Inference time GPU memory management and gc

While measuring the GPU memory usage on inference time, we observe some inconsistent behavior: larger inputs end up with much smaller GPU memory usage through querying “nvidia-smi”.

We are wondering if the reason is that PyTorch is doing lazy garbage collection, i.e., the program only does garbage collection when there are not enough GPU memory left.

Also, actually, during inference time, the program can be super sparing with GPU memory if it keeps throwing away intermediate results. We are wondering if PyTorch has such implementation?

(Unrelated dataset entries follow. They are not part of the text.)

(** What the dictation branch appends at the start of a sentence: the rest
    of the string after its first code unit in upper case. *)
Lemma capital_edges (T : string) :
  T <> "" ->
  (forall x t, T = String x t -> is_space x = false) ->
  (forall d, lastChar T = Some d -> is_space d = false) ->
  (forall x t, toUpperCase (charAt0 T) ++ slice1 T = String x t ->
               is_space x = false) /\
  exists d, lastChar (toUpperCase (charAt0 T) ++ slice1 T) = Some d /\
            is_space d = false.
Proof.
  intros Hne Hfirst Hlast.
  assert (Hsame : (forall x t, T = String x t -> is_space x = false) /\
                  exists d, lastChar T = Some d /\ is_space d = false).
  { split; [exact Hfirst |]. destruct (lastChar T) as [d|] eqn:E.
    - exists d. auto.
    - now apply lastChar_none in E. }
  unfold charAt0, slice1.
  destruct (first_code_point T) as [[[cp bytes] rest]|] eqn:F.
  2:{ apply first_code_point_none in F. congruence. }
  destruct (two_units cp); [exact Hsame |].
  rewrite (toUpperCase_code_point _ _ _ _ F).
  apply first_code_point_shape in F. destruct F as (ET & F & _).
  assert (Hb : bytes <> "") by (intros ->; cbn in F; discriminate F).
  destruct (upper_code_point cp) as [l|] eqn:U.
  2:{ now rewrite <- ET. }
  destruct (upper_code_point_edges _ _ U) as (Ux & d & Ud & Sd).
  assert (Hl : encode_all l <> "") by (intros E; rewrite E in Ud; discriminate).
  split.
  - intros x t E. destruct (encode_all l) as [|y u]; [congruence |].
    cbn in E. injection E as <- _. now apply (Ux y u).
  - destruct rest as [|r rest].
    + rewrite append_empty_r. now exists d.
    + rewrite lastChar_append by discriminate.
      destruct Hsame as (_ & e & He & Se). exists e. split; [| exact Se].
      rewrite ET in He. now rewrite lastChar_append in He by discriminate.
Qed.
Definition set_Lines (fs : FileSyntax) (h : gmap loc Line) : FileSyntax :=
  mkFileSyntax (Name fs) (Stmt fs) h.
Definition set_Stmt (fs : FileSyntax) (st : list Expr) : FileSyntax :=
  mkFileSyntax (Name fs) st (Lines fs).
Definition set_Token (ln : Line) (t : list string) : Line :=
  mkLine t (InBlock ln) (StartLine ln).

(** [line.Token = t] through the pointer [l]. *)
Definition store_Token (fs : FileSyntax) (l : loc) (t : list string) : FileSyntax :=
  set_Lines fs (<[l := set_Token (line_at fs l) t]> (Lines fs)).

Definition set_fSyntax (f : File) (fs : FileSyntax) : File :=
  mkFile (fModule f) (fRequire f) (fExclude f) (fReplace f) fs.
Definition set_fModule (f : File) (m : option ModuleStmt) : File :=
  mkFile m (fRequire f) (fExclude f) (fReplace f) (fSyntax f).
Definition set_fRequire (f : File) (r : list RequireStmt) : File :=
  mkFile (fModule f) r (fExclude f) (fReplace f) (fSyntax f).
Definition set_fExclude (f : File) (x : list ExcludeStmt) : File :=
  mkFile (fModule f) (fRequire f) x (fReplace f) (fSyntax f).
Definition set_fReplace (f : File) (r : list ReplaceStmt) : File :=
  mkFile (fModule f) (fRequire f) (fExclude f) r (fSyntax f).

(** What [add] and [Parse] print into the error buffer, one value per
    [fmt.Fprintf]: the file name, the line number and the message with its
    operands. *)
Inductive Msg : Type :=
| UnknownDirective (verb : string)
| UnknownBlockType (tokens : list string)
| RepeatedModule
| UsageModule
| InvalidQuotedString (e : error)
| UsageRequire (verb : string)
| InvalidModuleVersion (old : string) (e : error)
| ModulePathError (e : error)
| InvalidModule (s v1 v2 v : string)
| UsageReplace (verb : string)
| ReplacementNotDirectory
| ReplacementWindowsPath
| ReplacementDirectoryWithVersion (ns : string).

Record Diag : Type := mkDiag { dFile : string; dLine : nat; dMsg : Msg }.

(** ** String classification, quoting and versions *)

Section Decoder.
Variable E : Externals.

(** [IsDirectoryPath] *)
Definition IsDirectoryPath (ns : string) : bool :=
  HasPrefix ns "./" || HasPrefix ns "../" || HasPrefix ns "/" ||
  HasPrefix ns ".\" || HasPrefix ns "..\" || HasPrefix ns "\" ||
  (2 <=? String.length ns)%nat &&
  (byte_leb "A" (at_ ns 0) && byte_leb (at_ ns 0) "Z" ||
   byte_leb "a" (at_ ns 0) && byte_leb (at_ ns 0) "z") &&
  byte_eqb (at_ ns 1) ":".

So many research papers’ reported inference time GPU memory usage is not that accurate?

Remember to use

with torch.set_grad_enabled(False):
    # your "inference" code here

otherwise your inference mode will create a huge graph in the background for autograd (which will keep growing and growing, since you don’t use .backward() during “inference”).

1 Like

Yes, we are using

with torch.no_grad()

for inference.

We are just wondering if reporting inference time GPU memory usage is not a good idea for showing your model’s memory efficiency based on the reasons stated above.

Oh I see, sorry if I misunderstood. I don’t know about the exact automatisms, but I read somewhere that PyTorch uses as much memory as possible for computational throughput efficiency … So there might be some caching. There’s definitely some caching by cuDNN though, I noticed that when benchmarking. You can try setting

torch.backends.cudnn.benchmark = True

and see if it makes some difference in your comparison.

anybody know how i can release the gpu memory during inference?